3. Un droit encore limité

Certaines des garanties reconnues aux personnes détenues méritent d'être complétées car elles sont en deçà des références admises en Europe. Tel est le cas, en particulier, du placement en cellule disciplinaire dont la durée peut atteindre 45 jours alors qu'elle dépasse rarement 20 jours dans les pays voisins.

Surtout, l'exercice de ces droits rencontre de nombreuses limites. La plupart d'entre eux sont assortis de restrictions inspirées par le maintien de l'ordre et la sécurité dans les établissements. Justifiées dans leur principe, ces limitations donnent en fait aux chefs d'établissement et aux personnels de surveillance une large capacité d'appréciation. Comme votre rapporteur a pu le constater à l'occasion de ses visites dans les prisons, les pratiques peuvent fortement varier d'un établissement à l'autre, d'autant plus qu'il n'existe pas de règlement-type commun qui permettrait de mieux harmoniser les usages.

Dans deux domaines en particulier, les visites et les fouilles , le pouvoir d'appréciation discrétionnaire laissé à l'administration donne lieu parfois à un sentiment d'arbitraire. Si les visites se déroulent en principe dans un parloir sans dispositif de séparation, celui-ci peut être institué s'il existe des « raisons sérieuses de redouter un incident » (art. D. 405 du code de procédure pénale).

En outre, dans l'exercice du droit de visite, le surveillant peut mettre un terme à l'entretien « s'il y a lieu ». Quant aux fouilles, leur caractère systématique et leurs modalités -fouille intégrale impliquant que le détenu se dénude entièrement- peuvent apparaître hors de proportion avec les exigences de sécurité. Dans l'arrêt précité condamnant la France (Frérot c/ France, 12 septembre 2007), la Cour européenne des droits de l'homme note qu'elle a été frappée « par le fait que d'un lieu de détention à un autre, les modalités les plus intrusives dans l'intimité corporelle ont été appliquées de manière variable » au requérant.

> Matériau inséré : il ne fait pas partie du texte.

(** * WAV container encoder of src/utils/audioUtils.ts

    A shallow embedding of [base64ToUint8Array], [writeString],
    [createWavHeader] and [pcmToWavBlob], with the host objects they use
    ([atob], [ArrayBuffer], [DataView], [Uint8Array], [Blob]) modelled after
    ECMAScript and the HTML standard, followed by the properties of the
    encoder.

    Conventions of the model.
    - A JavaScript [number] is an exact rational ([Q]): the finite doubles,
      with arithmetic that is exact as long as the results are representable
      (integers below 2^53 and their eighths here).  NaN and the infinities
      are outside the model.  Statements that depend on the result of an
      addition, a product or a quotient carry the bounds under which the
      doubles of the code compute it exactly.
    - A JavaScript string is the list of its UTF-16 code units.
    - The heap holds the ArrayBuffers in allocation order; a reference is an
      index in it.  The code runs in a state-and-exception monad over the
      heap, so that allocation, in-place writes through views and aliasing
      are explicit.
    - Exceptions are those of the host: [atob] raises InvalidCharacterError
      (the malformed-encoding error of the contract), [DataView] setters and
      [Uint8Array.prototype.set] raise RangeError past the end of a buffer.
      The code defines no error of its own. *)

From Stdlib Require Import ZArith QArith String Ascii Lia.
From stdpp Require Import base list.

Local Open Scope Z_scope.

(** ** Numbers and strings *)

Definition number := Q.

(** truncate(x): rounding toward zero (ECMAScript 7.1.6 and 7.1.7). *)
Definition truncate (x : number) : Z := Z.quot (Qnum x) (Zpos (Qden x)).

La faculté donnée au détenu de saisir le juge administratif constitue une garantie indispensable car celui-ci procède au contrôle de la nécessité de la mesure administrative, de son adaptation à l'objectif poursuivi et de la proportionnalité des moyens utilisés. La jurisprudence du Conseil d'Etat admet désormais que toute mesure durcissant les conditions de détention peut faire l'objet d'un recours pour excès de pouvoir 7 ( * ) . La limitation du champ des mesures d'ordre intérieur insusceptibles de recours a été sans doute l'une des expressions les plus notables du progrès de l'état de droit en prison. Cependant, la procédure contentieuse est souvent longue et complexe. Il est donc souhaitable que les principes de nécessité et de proportionnalité soient intégrés dans la norme juridique et guident constamment l'administration pénitentiaire.

Certains droits dont le principe est parfaitement admis peuvent être limités du fait du manque de moyens . Ainsi, l'insuffisance du nombre d'aumôniers musulmans complique, en pratique, l'exercice de ce culte en détention.


L'exercice du culte musulman

L'exercice des cultes ne semble pas soulever aujourd'hui de difficultés au sein des établissements pénitentiaires à l'exception du culte musulman dont l'émergence dans la société française n'a été prise en compte que tardivement par l'administration pénitentiaire.

Lors de ses échanges avec votre rapporteur, M. Moulay el Hassan El Alaoui Talibi, aumônier national musulman des prisons, a relevé trois difficultés dans la pratique habituelle de ce culte : l'impossibilité de procéder aux grandes ablutions parfois nécessaires avant la prière dans des établissements où le nombre de douches autorisées par semaine est limité ; une gestion très différente selon les établissements de la fourniture de repas Hallal ; la reconnaissance encore insuffisante des rituels annuels (par exemple, le jeûne du mois de Ramadan -et l'obligation pour le musulman de se lever avant l'aube pour se nourrir- ou encore la célébration des fêtes religieuses comme l'Aïd el Fitr qui clôt le mois de Ramadan ou l'Aïd el Kebir -la grande fête).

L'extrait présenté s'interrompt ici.